Task to carry out:
The lines to be copied are those below that contain "clears".

━━━━━━

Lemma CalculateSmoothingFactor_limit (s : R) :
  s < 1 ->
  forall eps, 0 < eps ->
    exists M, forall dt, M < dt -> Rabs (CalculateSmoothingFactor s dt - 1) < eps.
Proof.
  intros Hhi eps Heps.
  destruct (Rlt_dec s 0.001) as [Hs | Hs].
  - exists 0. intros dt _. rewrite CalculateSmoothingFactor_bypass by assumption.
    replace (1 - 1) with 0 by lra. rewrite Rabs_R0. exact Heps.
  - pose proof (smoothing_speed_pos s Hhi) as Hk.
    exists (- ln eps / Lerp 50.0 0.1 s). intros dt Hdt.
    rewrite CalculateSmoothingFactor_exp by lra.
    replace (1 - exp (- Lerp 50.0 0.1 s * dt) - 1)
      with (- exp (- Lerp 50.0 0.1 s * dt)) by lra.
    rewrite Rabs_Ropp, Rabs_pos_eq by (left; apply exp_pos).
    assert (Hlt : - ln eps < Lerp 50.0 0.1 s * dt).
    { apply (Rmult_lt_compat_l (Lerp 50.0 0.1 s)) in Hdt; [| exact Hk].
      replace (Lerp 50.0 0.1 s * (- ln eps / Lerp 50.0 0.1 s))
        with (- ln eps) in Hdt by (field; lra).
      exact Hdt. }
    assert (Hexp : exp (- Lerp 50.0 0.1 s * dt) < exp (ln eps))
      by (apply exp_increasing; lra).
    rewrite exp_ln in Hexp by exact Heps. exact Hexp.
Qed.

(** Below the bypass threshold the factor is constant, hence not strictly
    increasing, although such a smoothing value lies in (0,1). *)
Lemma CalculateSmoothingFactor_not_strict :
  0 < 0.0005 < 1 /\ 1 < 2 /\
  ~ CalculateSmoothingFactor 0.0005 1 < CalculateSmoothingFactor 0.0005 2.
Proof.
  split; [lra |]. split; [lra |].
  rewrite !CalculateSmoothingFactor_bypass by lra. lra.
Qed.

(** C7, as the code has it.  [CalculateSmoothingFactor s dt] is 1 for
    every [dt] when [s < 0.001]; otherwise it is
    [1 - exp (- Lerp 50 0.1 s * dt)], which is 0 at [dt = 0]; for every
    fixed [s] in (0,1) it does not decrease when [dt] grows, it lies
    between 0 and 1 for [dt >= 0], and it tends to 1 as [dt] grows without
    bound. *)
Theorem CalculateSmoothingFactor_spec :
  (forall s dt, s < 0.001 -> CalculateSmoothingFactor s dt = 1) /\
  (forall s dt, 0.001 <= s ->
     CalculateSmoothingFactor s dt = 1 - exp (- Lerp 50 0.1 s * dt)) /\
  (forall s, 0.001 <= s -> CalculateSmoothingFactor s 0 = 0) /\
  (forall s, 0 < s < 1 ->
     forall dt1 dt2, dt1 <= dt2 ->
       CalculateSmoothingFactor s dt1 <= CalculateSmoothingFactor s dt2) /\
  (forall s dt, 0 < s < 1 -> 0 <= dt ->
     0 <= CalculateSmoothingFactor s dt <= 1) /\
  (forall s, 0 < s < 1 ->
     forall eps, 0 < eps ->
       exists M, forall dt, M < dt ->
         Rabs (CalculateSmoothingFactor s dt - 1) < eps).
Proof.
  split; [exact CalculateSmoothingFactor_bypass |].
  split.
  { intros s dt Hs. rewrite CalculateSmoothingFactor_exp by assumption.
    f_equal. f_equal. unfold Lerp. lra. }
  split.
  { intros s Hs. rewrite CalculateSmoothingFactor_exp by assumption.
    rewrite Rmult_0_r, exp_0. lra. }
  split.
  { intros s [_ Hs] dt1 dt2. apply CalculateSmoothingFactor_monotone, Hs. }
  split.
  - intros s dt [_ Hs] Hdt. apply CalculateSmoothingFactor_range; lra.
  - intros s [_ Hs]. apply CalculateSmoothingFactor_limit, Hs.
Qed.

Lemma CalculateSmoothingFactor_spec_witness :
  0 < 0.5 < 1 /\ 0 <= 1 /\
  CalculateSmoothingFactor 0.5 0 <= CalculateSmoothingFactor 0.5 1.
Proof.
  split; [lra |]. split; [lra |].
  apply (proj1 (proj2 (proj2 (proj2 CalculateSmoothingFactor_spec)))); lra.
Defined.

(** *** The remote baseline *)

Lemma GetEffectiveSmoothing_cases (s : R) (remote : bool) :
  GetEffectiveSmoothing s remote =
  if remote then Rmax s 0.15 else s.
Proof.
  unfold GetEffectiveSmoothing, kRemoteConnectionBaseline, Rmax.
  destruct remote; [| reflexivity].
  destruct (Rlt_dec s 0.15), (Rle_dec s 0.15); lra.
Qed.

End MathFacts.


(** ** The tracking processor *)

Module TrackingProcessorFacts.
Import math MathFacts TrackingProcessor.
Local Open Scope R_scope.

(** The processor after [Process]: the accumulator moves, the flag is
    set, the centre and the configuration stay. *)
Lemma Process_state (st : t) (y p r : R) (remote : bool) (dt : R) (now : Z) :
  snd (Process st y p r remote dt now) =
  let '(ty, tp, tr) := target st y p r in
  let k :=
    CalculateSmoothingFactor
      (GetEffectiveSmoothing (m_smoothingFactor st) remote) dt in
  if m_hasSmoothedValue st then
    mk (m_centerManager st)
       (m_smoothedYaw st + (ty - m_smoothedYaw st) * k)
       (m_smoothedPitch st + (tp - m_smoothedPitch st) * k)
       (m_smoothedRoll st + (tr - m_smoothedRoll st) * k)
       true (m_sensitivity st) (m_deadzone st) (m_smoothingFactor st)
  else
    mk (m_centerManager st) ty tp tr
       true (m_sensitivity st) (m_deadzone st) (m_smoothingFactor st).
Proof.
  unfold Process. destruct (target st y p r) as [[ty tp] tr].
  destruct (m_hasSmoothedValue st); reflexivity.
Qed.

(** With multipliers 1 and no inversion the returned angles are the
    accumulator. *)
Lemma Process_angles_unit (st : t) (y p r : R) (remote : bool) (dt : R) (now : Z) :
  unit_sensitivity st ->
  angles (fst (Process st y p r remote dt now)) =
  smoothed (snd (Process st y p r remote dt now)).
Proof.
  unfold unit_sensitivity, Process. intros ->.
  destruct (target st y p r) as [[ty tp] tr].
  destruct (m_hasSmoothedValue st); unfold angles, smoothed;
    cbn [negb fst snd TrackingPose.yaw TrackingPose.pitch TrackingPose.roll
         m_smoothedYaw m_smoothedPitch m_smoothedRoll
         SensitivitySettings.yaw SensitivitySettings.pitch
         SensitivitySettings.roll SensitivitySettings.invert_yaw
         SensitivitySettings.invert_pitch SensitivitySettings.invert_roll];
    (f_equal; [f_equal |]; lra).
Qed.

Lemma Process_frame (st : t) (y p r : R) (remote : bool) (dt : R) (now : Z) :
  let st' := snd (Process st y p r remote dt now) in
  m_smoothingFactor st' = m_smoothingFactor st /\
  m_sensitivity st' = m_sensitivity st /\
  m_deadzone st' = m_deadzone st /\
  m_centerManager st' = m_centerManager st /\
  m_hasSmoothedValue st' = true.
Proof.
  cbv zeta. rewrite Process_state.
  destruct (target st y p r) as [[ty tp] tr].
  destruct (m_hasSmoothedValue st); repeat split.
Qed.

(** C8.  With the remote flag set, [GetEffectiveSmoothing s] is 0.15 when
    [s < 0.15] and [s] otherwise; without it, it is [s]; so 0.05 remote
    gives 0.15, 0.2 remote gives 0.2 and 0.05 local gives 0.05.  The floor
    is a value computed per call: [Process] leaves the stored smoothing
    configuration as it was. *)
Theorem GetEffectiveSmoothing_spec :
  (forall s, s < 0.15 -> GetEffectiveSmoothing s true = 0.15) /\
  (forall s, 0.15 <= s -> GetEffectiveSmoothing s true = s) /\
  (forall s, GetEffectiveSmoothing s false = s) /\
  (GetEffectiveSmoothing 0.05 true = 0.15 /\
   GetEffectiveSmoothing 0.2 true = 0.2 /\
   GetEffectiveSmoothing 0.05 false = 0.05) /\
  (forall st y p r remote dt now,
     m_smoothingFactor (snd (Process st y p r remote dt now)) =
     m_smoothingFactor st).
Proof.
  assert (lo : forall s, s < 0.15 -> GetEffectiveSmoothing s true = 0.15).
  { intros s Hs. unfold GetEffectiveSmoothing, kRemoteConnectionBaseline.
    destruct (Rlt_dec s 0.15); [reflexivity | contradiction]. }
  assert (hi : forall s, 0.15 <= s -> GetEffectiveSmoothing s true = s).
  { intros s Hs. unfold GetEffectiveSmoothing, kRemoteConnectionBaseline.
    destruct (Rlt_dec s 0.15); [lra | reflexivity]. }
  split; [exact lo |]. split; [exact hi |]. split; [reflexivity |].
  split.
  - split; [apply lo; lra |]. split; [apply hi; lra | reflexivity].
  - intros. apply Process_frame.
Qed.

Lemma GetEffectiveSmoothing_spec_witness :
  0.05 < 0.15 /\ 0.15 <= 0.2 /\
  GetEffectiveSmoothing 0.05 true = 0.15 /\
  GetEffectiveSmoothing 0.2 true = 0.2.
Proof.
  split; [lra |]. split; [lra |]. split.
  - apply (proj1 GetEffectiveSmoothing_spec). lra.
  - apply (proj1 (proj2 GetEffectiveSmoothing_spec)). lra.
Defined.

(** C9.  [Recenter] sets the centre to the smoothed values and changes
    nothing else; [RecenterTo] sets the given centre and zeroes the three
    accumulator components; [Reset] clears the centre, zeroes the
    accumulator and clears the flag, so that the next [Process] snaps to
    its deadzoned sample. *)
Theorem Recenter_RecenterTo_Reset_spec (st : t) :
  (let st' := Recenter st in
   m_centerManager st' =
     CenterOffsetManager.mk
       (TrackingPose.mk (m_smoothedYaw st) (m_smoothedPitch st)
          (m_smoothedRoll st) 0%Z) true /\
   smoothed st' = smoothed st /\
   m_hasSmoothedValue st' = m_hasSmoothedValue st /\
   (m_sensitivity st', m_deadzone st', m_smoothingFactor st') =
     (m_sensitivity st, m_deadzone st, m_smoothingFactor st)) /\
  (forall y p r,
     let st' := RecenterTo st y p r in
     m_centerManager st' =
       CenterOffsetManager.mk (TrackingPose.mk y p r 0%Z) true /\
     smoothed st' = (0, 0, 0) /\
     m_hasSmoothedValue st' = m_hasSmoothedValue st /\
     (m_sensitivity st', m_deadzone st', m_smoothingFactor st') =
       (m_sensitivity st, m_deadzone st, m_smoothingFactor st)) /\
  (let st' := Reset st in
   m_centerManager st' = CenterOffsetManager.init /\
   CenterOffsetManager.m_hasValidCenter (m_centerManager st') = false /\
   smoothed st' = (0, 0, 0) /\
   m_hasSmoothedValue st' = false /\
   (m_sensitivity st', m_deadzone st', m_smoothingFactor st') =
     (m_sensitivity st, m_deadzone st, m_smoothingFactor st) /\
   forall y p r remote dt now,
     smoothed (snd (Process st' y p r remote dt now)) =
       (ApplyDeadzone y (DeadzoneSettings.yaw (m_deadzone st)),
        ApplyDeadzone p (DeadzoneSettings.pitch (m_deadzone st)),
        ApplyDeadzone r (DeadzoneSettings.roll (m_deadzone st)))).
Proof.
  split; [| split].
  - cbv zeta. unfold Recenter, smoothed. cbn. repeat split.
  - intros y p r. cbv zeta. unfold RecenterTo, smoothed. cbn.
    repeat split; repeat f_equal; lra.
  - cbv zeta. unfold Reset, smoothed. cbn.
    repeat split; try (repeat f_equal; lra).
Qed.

━━━━━━

Exercise response:
    accumulator components; [Reset] clears the centre, zeroes the
    accumulator and clears the flag, so that the next [Process] snaps to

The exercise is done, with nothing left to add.